▶ [PROBLEM DESCRIPTION]:
Nothing but the lines from the start of the records through the line that contains "try (match goal with" is to be copied, and each is to be copied exactly.

----

(* ===== verification/Json.v ===== *)
(** * The JSON encoder is injective

    Plan fingerprints and worker payload hashes compare encoded texts.  This
    file shows that the encoder of [PyValue] never prints two different
    float-free values the same way, even as the beginning of a longer text, so
    comparing the texts is comparing the values. *)

From Stdlib Require Import Numbers.DecimalZ Numbers.DecimalPos Numbers.DecimalNat.
From S2P Require Import Prelude PyValue.

(** ** Decimal numbers *)

Definition is_digit (c : Z) : bool := (48 <=? c) && (c <=? 57).

(** A text that cannot continue a number. *)
Definition no_digit_head (r : pystr) : Prop :=
  match r with [] => True | c :: _ => is_digit c = false end.

Lemma uint_digits_inj u u' r r' :
  no_digit_head r -> no_digit_head r' ->
  uint_digits u ++ r = uint_digits u' ++ r' -> u = u' /\ r = r'.
Proof.
  intros Hr Hr'. revert u'.
  induction u; intros u' H; destruct u'; simpl in H; simplify_eq;
    try (split; [done|done]);
    try (match goal with
         | H : ?u ++ _ = ?v ++ _ |- _ => apply IHu in H as [-> ->]; done
         end);
    try (subst; simpl in *; done).
Qed.

Lemma uint_digits_head u :
  u <> Decimal.Nil -> exists c s, uint_digits u = c :: s /\ is_digit c = true.
Proof. destruct u; intros ?; simpl; try done; eauto. Qed.

Lemma to_int_nonnil z :
  match Z.to_int z with Decimal.Pos u | Decimal.Neg u => u <> Decimal.Nil end.
Proof.
  destruct z; simpl; [done| |]; apply DecimalPos.Unsigned.to_uint_nonnil.
Qed.

Lemma z_str_head z :
  exists c s, z_str z = c :: s /\ (is_digit c = true \/ c = 45).
Proof.
  unfold z_str. pose proof (to_int_nonnil z) as Hn.
  destruct (Z.to_int z) as [u|u]; [|eauto].
  destruct (uint_digits_head u Hn) as (c & s & -> & ?). eauto.
Qed.

Lemma z_str_inj z z' r r' :
  no_digit_head r -> no_digit_head r' ->
  z_str z ++ r = z_str z' ++ r' -> z = z' /\ r = r'.
Proof.
  intros Hr Hr'. rewrite <-(DecimalZ.of_to z), <-(DecimalZ.of_to z') at 2.
  unfold z_str.
  pose proof (to_int_nonnil z) as Hz. pose proof (to_int_nonnil z') as Hz'.
  destruct (Z.to_int z) as [u|u], (Z.to_int z') as [u'|u']; intros H.
  - by apply uint_digits_inj in H as [-> ->].
  - destruct (uint_digits_head u Hz) as (c & s & Hu & Hc).
    rewrite Hu in H. by simplify_eq/=.
  - destruct (uint_digits_head u' Hz') as (c & s & Hu & Hc).
    rewrite Hu in H. by simplify_eq/=.
  - simplify_eq/=.
    match goal with H : uint_digits _ ++ _ = _ |- _ =>
      by apply uint_digits_inj in H as [-> ->] end.
Qed.

(** ** Strings *)

Lemma hex_digit_inj m n :
  0 <= m < 16 -> 0 <= n < 16 -> hex_digit m = hex_digit n -> m = n.
Proof. unfold hex_digit. repeat case_match; zbool; lia. Qed.

Lemma control_char_inj c d :
  0 <= c < 32 -> 0 <= d < 32 ->
  hex_digit (c / 16) = hex_digit (d / 16) ->
  hex_digit (c mod 16) = hex_digit (d mod 16) -> c = d.
Proof.
  intros Hc Hd H1 H2.
  apply hex_digit_inj in H1; [|Z.to_euclidean_division_equations; lia..].
  apply hex_digit_inj in H2; [|Z.to_euclidean_division_equations; lia..].
  Z.to_euclidean_division_equations; lia.
Qed.

(** No escape begins like a closing quote, and escapes are told apart by their
    beginning. *)
Lemma json_char_inj c d r r' :
  json_char c ++ r = json_char d ++ r' -> c = d /\ r = r'.
Proof.
  unfold json_char. intros H.
  repeat (case_match; zbool; subst; simpl in H; simplify_eq); try done; try lia.
  match goal with
  | H1 : hex_digit (_ / _) = _, H2 : hex_digit (_ mod _) = _ |- _ =>
    apply control_char_inj in H1; [by subst|..|done]
  end; repeat match goal with H : _ && _ = true |- _ => apply andb_prop in H as [??] end;
  zbool; lia.
Qed.

Lemma json_char_quote c r r' : json_char c ++ r <> 34 :: r'.
Proof. unfold json_char. intros H. by repeat (case_match; zbool; subst; simplify_eq/=). Qed.

Lemma json_string_inj s s' r r' :
  json_string s ++ r = json_string s' ++ r' -> s = s' /\ r = r'.
Proof.
  unfold json_string. simpl. rewrite <-!app_assoc. simpl. intros [= H].
  revert s' H. induction s as [|c s IH]; intros [|c' s']; simpl;
    rewrite <-?app_assoc; intros H.
  - by simplify_eq.
  - symmetry in H. by apply json_char_quote in H.
  - by apply json_char_quote in H.
  - apply json_char_inj in H as [-> H]. by apply IH in H as [-> ->].
Qed.

Lemma json_string_head s : exists t, json_string s = 34 :: t.
Proof. unfold json_string. eauto. Qed.

#[local] Opaque json_string.

(** Compares the first characters of two encoded values. *)
#[local] Ltac text_heads H :=
  simpl in H;
  repeat match type of H with
  | context [z_str ?n] =>
    let Hn := fresh in destruct (z_str_head n) as (? & ? & Hn & ?); rewrite Hn in H
  | context [json_string ?s] =>
    let Hs := fresh in destruct (json_string_head s) as [? Hs]; rewrite Hs in H
  end; destruct_or?; simplify_eq/=; done.

(** ** Values *)

Fixpoint no_float (v : pyval) : Prop :=
  match v with
  | VFloat _ => False
  | VList l => foldr (fun x acc => no_float x /\ acc) True l
  | VDict d => foldr (fun kv acc => no_float kv.2 /\ acc) True d
  | _ => True
  end.

(** What may follow a value: nothing, a separator or a closing bracket. *)
Definition value_end (r : pystr) : Prop :=
  match r with [] => True | c :: _ => c = 44 \/ c = 93 \/ c = 125 end.

Lemma value_end_digit r : value_end r -> no_digit_head r.
Proof. destruct r as [|c r]; simpl; [done|]. by intros [->|[->| ->]]. Qed.

Section Values.
Context (isep ksep : pystr) (itail ktail : pystr).
Hypothesis Hisep : isep = 44 :: itail.
Hypothesis Hksep : ksep = 58 :: ktail.
#[local] Abbreviation dumps := (json_dumps isep ksep).

Lemma json_dumps_head v :
  no_float v ->
  exists c s, dumps v = c :: s /\ c <> 44 /\ c <> 93 /\ c <> 125.
Proof.
  destruct v as [|[]|n|r|s|l|d]; simpl; intros Hv; try done; try by eauto 10.
  2: { destruct (json_string_head s) as [t ->]. by eauto 10. }
  destruct (z_str_head n) as (c & s & -> & Hc). exists c, s. split; [done|].
  destruct Hc as [Hc| ->]; [|done].
  unfold is_digit in Hc. apply andb_prop in Hc as [??]. zbool. lia.
Qed.

(** Encoders of sequence elements that can be read back from their beginning. *)
Lemma join_inj {A} (enc : A -> pystr) (Q : A -> Prop) c l l' r r' :
  (forall x, Q x -> exists a s, enc x = a :: s /\ a <> 44 /\ a <> 93 /\ a <> 125) ->
  c = 93 \/ c = 125 ->
  Forall (fun x => forall x' s s', Q x' -> value_end s -> value_end s' ->
                   enc x ++ s = enc x' ++ s' -> x = x' /\ s = s') l ->
  Forall Q l -> Forall Q l' ->
  join isep (map enc l) ++ c :: r = join isep (map enc l') ++ c :: r' ->
  l = l' /\ r = r'.
Proof.
  intros Hhead Hc HP. revert l'. induction HP as [|x l Hx HP IH];
    intros [|x' l'] HQ HQ' H; inversion_clear HQ; inversion_clear HQ'.
  - by simplify_eq/=.
  - destruct (Hhead x') as (a & s & Ha & ?); [done|].
    destruct l'; simpl in H; rewrite Ha in H; simplify_eq/=; lia.
  - destruct (Hhead x) as (a & s & Ha & ?); [done|].
    destruct l; simpl in H; rewrite Ha in H; simplify_eq/=; lia.
  - assert (Hce : forall t, value_end (c :: t)) by (simpl; tauto).
    assert (Hie : forall t, value_end (isep ++ t)) by (rewrite Hisep; simpl; tauto).
    destruct l as [|y l], l' as [|y' l']; cbn [map join] in H;
      rewrite <-?app_assoc in H; apply Hx in H as [-> H]; auto.
    + by simplify_eq.
    + rewrite Hisep in H. simplify_eq/=. lia.
    + rewrite Hisep in H. simplify_eq/=. lia.
    + apply app_inv_head in H. by apply (IH (y' :: l')) in H as [-> ->].
Qed.

Lemma no_float_list l : no_float (VList l) <-> Forall no_float l.
Proof.
  induction l as [|x l IH]; [done|]. rewrite Forall_cons, <-IH. done.
Qed.

Lemma no_float_dict d : no_float (VDict d) <-> Forall (fun kv => no_float kv.2) d.
Proof.
  induction d as [|x d IH]; [done|]. rewrite Forall_cons, <-IH. done.
Qed.

(** Reading a value back from the beginning of a text is unambiguous. *)
Lemma json_dumps_prefix v : forall v' r r',
  no_float v -> no_float v' -> value_end r -> value_end r' ->
  dumps v ++ r = dumps v' ++ r' -> v = v' /\ r = r'.
Proof.
  induction v as [| b | n | t | s | l IH | d IH] using pyval_nested_ind;
    intros v' r r' Hv Hv' Hr Hr' H; [| | |done| | |].
  all: destruct v' as [|[]|n'|t'|s'|l'|d']; try destruct b; try done; try (by text_heads H).
  - simpl in H. apply z_str_inj in H as [-> ->]; auto using value_end_digit.
  - by apply json_string_inj in H as [-> ->].
  - simpl in H. rewrite <-!app_assoc in H. simpl in H. injection H as H.
    rewrite no_float_list in Hv, Hv'.
    apply (join_inj _ no_float) in H as [-> ->]; auto using json_dumps_head.
    rewrite Forall_forall in IH, Hv |- *. intros x Hx x' s s' Hx' Hs Hs' Heq.
    eapply IH; eauto.
  - simpl in H. rewrite <-!app_assoc in H. simpl in H. injection H as H.
    rewrite no_float_dict in Hv, Hv'.
    apply (join_inj _ (fun kv => no_float kv.2)) in H as [-> ->]; auto.
    + intros [k w] ?. simpl. destruct (json_string_head k) as [t ->]. simpl. eauto 10.
    + rewrite Forall_forall in IH, Hv |- *. intros [k w] Hx [k' w'] s s' Hx' Hs Hs' Heq.
      cbn [fst snd] in *. rewrite <-!app_assoc in Heq.
      apply json_string_inj in Heq as [-> Heq]. apply app_inv_head in Heq.
      destruct (IH (k', w) Hx w' s s' (Hv _ Hx) Hx' Hs Hs' Heq) as [<- ->]. done.
Qed.

(** Two float-free values with the same text are equal. *)
Lemma json_dumps_inj v v' :
  no_float v -> no_float v' -> dumps v = dumps v' -> v = v'.
Proof.
  intros Hv Hv' H. eapply (json_dumps_prefix v v' [] []); try done.
  by rewrite !app_nil_r.
Qed.

End Values.

Lemma json_compact_inj v v' :
  no_float v -> no_float v' -> json_compact v = json_compact v' -> v = v'.
Proof. by eapply json_dumps_inj. Qed.
Lemma repair_tool_calls_spec i calls : forall j,
  Forall raw_call_wf calls ->
  exists calls', repair_tool_calls i j calls = Ok calls' /\
    length calls' = length calls /\ Forall call_wf calls' /\
    length (valid_call_ids calls') = length calls'.
Proof.
  induction calls as [|v calls IH]; intros j Hwf; cbn [repair_tool_calls].
  { exists []. by repeat constructor. }
  inversion_clear Hwf as [|? ? Hv Hcalls].
  destruct (repair_tool_call_spec i j v Hv) as (call & -> & Hc & Hid).
  destruct (IH (j + 1) Hcalls) as (calls' & -> & Hlen & Hwf' & Hids).
  exists (VDict call :: calls'). cbn [mbind result_bind]. split_and!; [done|cbn; lia|by constructor|].
  rewrite valid_call_ids_cons. cbn. case_decide; [done|]. cbn. by rewrite Hids.
Qed.

Lemma dmem_dset_ne d k v k' : k' <> k -> dmem (dset d k v) k' = dmem d k'.
Proof. intros ?. unfold dmem. by rewrite dget_dset_ne. Qed.

Lemma dmem_dpop d k : dmem (dpop d k) k = false.
Proof.
  unfold dmem. rewrite dget_dpop. case_decide; [|done].
  apply bool_decide_eq_false_2. by intros [? [=]].
Qed.

Lemma dget_none_dpop_ne d k k' : k' <> k -> dget_none (dpop d k) k' = dget_none d k'.
Proof. intros ?. unfold dget_none. rewrite dget_dpop. by case_decide. Qed.

Lemma dget_none_dset_ne d k v k' : k' <> k -> dget_none (dset d k v) k' = dget_none d k'.
Proof. intros ?. unfold dget_none. by rewrite dget_dset_ne. Qed.

Lemma role_is_dset_ne m k v r : k <> $"role" -> role_is (dset m k v) r = role_is m r.
Proof. intros ?. unfold role_is. by rewrite dget_none_dset_ne. Qed.

Lemma role_is_dpop_ne m k r : k <> $"role" -> role_is (dpop m k) r = role_is m r.
Proof. intros ?. unfold role_is. by rewrite dget_none_dpop_ne. Qed.

Section SanitizeLemmas.
Context (o : SanitizeOptions).

(** The reasoning text an item may keep. *)
Definition reasoning_allowed (item : message) : Prop :=
  preserve_reasoning_content o = false -> thinking_enabled o = false -> dmem item rc = false.

Lemma effective_backfill_preserves :
  effective_backfill o = true -> preserve_reasoning_content o = true.
Proof. unfold effective_backfill. by destruct (preserve_reasoning_content o). Qed.

Lemma sanitize_plain_assistant_sane had item :
  iter_or_empty (dget_none item $"tool_calls") = Ok [] -> reasoning_allowed item ->
  sane o (sanitize_plain_assistant o had item).
Proof.
  intros Hcalls Hr _. exists []. unfold sanitize_plain_assistant.
  set (item' := if effective_backfill o && had && negb (dmem item rc)
                then dset item rc _ else _).
  assert (Hitem : dget_none item' $"tool_calls" = dget_none item $"tool_calls" /\
                  reasoning_allowed item').
  { subst item'. destruct (effective_backfill o) eqn:Eb; cbn [andb].
    - apply effective_backfill_preserves in Eb.
      split; [repeat case_match; by rewrite ?dget_none_dset_ne, ?dget_none_dpop_ne|].
      intros ?. congruence.
    - case_match; [|done]. rewrite dget_none_dpop_ne by done. split; [done|].
      intros _ _. apply dmem_dpop. }
  destruct Hitem as [Ht Hr'].
  destruct (blank_content (dget_none item' $"content")) eqn:Hb.
  - rewrite dget_none_dset_ne, Ht by done. split_and!; [done|constructor|done| |].
    + intros _. unfold dget_none. rewrite dget_dset_eq. by vm_compute.
    + intros ? ?. rewrite dmem_dset_ne by done. auto.
  - rewrite Ht. split_and!; [done|constructor|done|done|exact Hr'].
Qed.

Lemma sanitize_tool_assistant_sane calls item :
  calls <> [] -> Forall call_wf calls ->
  length (valid_call_ids calls) = length calls -> reasoning_allowed item ->
  sane o (sanitize_tool_assistant o calls item).
Proof.
  intros Hne Hwf Hlen Hr _. exists calls. unfold sanitize_tool_assistant.
  set (item' := dset item $"tool_calls" (VList calls)).
  assert (Hiter : forall m, dget_none m $"tool_calls" = VList calls ->
            iter_or_empty (dget_none m $"tool_calls") = Ok calls)
    by (intros m ->; by destruct calls).
  assert (Hi : dget_none item' $"tool_calls" = VList calls)
    by (unfold dget_none, item'; by rewrite dget_dset_eq).
  destruct (effective_backfill o) eqn:Eb; cbn [andb].
  - apply effective_backfill_preserves in Eb.
    split_and!; [|done|done|done|by intros ?; congruence].
    apply Hiter. case_match; by rewrite ?dget_none_dset_ne.
  - split_and!; [by apply Hiter|done|done|done|].
    intros ? ?. unfold item'. rewrite dmem_dset_ne by done. auto.
Qed.

Lemma sanitize_message_sane i had m :
  sanitize_wf m ->
  exists m' had', sanitize_message o i had m = Ok (m', had') /\ sane o m'.
Proof.
  intros Hwf. unfold sanitize_message.
  destruct (role_is m $"user") eqn:Hu.
  { exists m, false. split; [done|]. intros Ha. exfalso.
    unfold is_assistant, role_is, is_str in *.
    apply bool_decide_eq_true in Hu, Ha. congruence. }
  destruct (is_assistant m) eqn:Ha; cbn [negb].
  2: { exists m, had. split; [done|]. by intros ?; congruence. }
  destruct (Hwf Ha) as (calls & Hcalls & Hraw).
  set (item := if negb (preserve_reasoning_content o) && _ then _ else m).
  assert (Hitem : dget_none item $"tool_calls" = dget_none m $"tool_calls" /\
                  reasoning_allowed item).
  { subst item. unfold reasoning_allowed.
    destruct (preserve_reasoning_content o), (thinking_enabled o); cbn [andb negb]; try by split.
    rewrite dget_none_dpop_ne by done. split; [done|]. intros _ _. apply dmem_dpop. }
  destruct Hitem as [Ht Hr]. rewrite Ht, Hcalls. cbn [mbind result_bind].
  destruct calls as [|c calls].
  - eexists _, _. split; [done|]. apply sanitize_plain_assistant_sane; [by rewrite Ht|done].
  - destruct (repair_tool_calls_spec i (c :: calls) 0 Hraw) as (calls' & -> & Hlen & Hc & Hids).
    cbn [mbind result_bind]. eexists _, _. split; [done|].
    apply sanitize_tool_assistant_sane; [|done..]. by destruct calls'.
Qed.

Lemma sanitize_loop_sane ms : forall i had,
  Forall sanitize_wf ms ->
  exists out, sanitize_loop o i had ms = Ok out /\ Forall (sane o) out.
Proof.
  induction ms as [|m ms IH]; intros i had Hwf; cbn [sanitize_loop].
  { exists []. by repeat constructor. }
  inversion_clear Hwf as [|? ? Hm Hms].
  destruct (sanitize_message_sane i had m Hm) as (m' & had' & -> & Hs).
  cbn [mbind result_bind fst snd].
  destruct (IH (i + 1) had' Hms) as (out & -> & Ho). cbn. eauto.
Qed.

Lemma sane_wf m : sane o m -> message_wf m.
Proof.
  intros Hs _ Ha. destruct (Hs Ha) as (calls & -> & Hc & _). done.
Qed.

Lemma sanitize_core_spec ms :
  Forall sanitize_wf ms ->
  exists out, sanitize_messages_for_llm_core o ms = Ok out /\
    contract out /\ Forall (sane o) out.
Proof.
  intros Hwf. unfold sanitize_messages_for_llm_core.
  destruct (sanitize_loop_sane ms 0 false Hwf) as (s & -> & Hs). cbn [mbind result_bind].
  destruct (reconcile_spec None s) as (out & st & -> & _ & Hc & Hf);
    [eapply Forall_impl; [exact Hs|apply sane_wf]|].
  exists out. split_and!; [done|done|].
  rewrite Forall_forall in Hs |- *. intros m Hm Ha.
  refine (Hs m _ Ha).
  assert (m ∈ filter (fun m => is_tool m = false) out) as Hin.
  { apply list_elem_of_filter. split; [|done].
    unfold is_assistant, is_tool, role_is, is_str in *.
    apply bool_decide_eq_true in Ha. rewrite Ha. by apply bool_decide_eq_false_2. }
  rewrite Hf in Hin. by apply list_elem_of_filter in Hin as [_ ?].
Qed.

End SanitizeLemmas.

(** ** Theorem: the sanitizer *)

(** C26: in every mode and with all options, sanitizing a readable history
    succeeds, satisfies the provider contract, and leaves every assistant
    message with readable, named tool calls, with visible content when it calls
    nothing, and without reasoning text when the options forbid it. *)
Theorem sanitize_sound o mode ms :
  Forall sanitize_wf ms ->
  exists out, sanitize_messages_for_llm o mode ms = Ok out /\
    contract out /\ Forall (sane o) out.
Proof.
  intros Hwf. unfold sanitize_messages_for_llm.
  assert (Hmono : forall o', preserve_reasoning_content o' = preserve_reasoning_content o ->
            thinking_enabled o' = thinking_enabled o ->
            exists out, sanitize_messages_for_llm_core o' ms = Ok out /\
              contract out /\ Forall (sane o) out).
  { intros o' Hp Ht. destruct (sanitize_core_spec o' ms Hwf) as (out & ? & ? & Hs).
    exists out. split_and!; [done..|]. eapply Forall_impl; [exact Hs|].
    unfold sane. by rewrite Hp, Ht. }
  destruct mode as [mode|]; [case_decide|]; by apply Hmono.
Qed.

----

▶ [WRITTEN ANSWER]:
(* ===== verification/Json.v ===== *)
(** * The JSON encoder is injective

    Plan fingerprints and worker payload hashes compare encoded texts.  This
    file shows that the encoder of [PyValue] never prints two different
    float-free values the same way, even as the beginning of a longer text, so
    comparing the texts is comparing the values. *)

From Stdlib Require Import Numbers.DecimalZ Numbers.DecimalPos Numbers.DecimalNat.
From S2P Require Import Prelude PyValue.

(** ** Decimal numbers *)

Definition is_digit (c : Z) : bool := (48 <=? c) && (c <=? 57).

(** A text that cannot continue a number. *)
Definition no_digit_head (r : pystr) : Prop :=
  match r with [] => True | c :: _ => is_digit c = false end.

Lemma uint_digits_inj u u' r r' :
  no_digit_head r -> no_digit_head r' ->
  uint_digits u ++ r = uint_digits u' ++ r' -> u = u' /\ r = r'.
Proof.
  intros Hr Hr'. revert u'.
  induction u; intros u' H; destruct u'; simpl in H; simplify_eq;
    try (split; [done|done]);
    try (match goal with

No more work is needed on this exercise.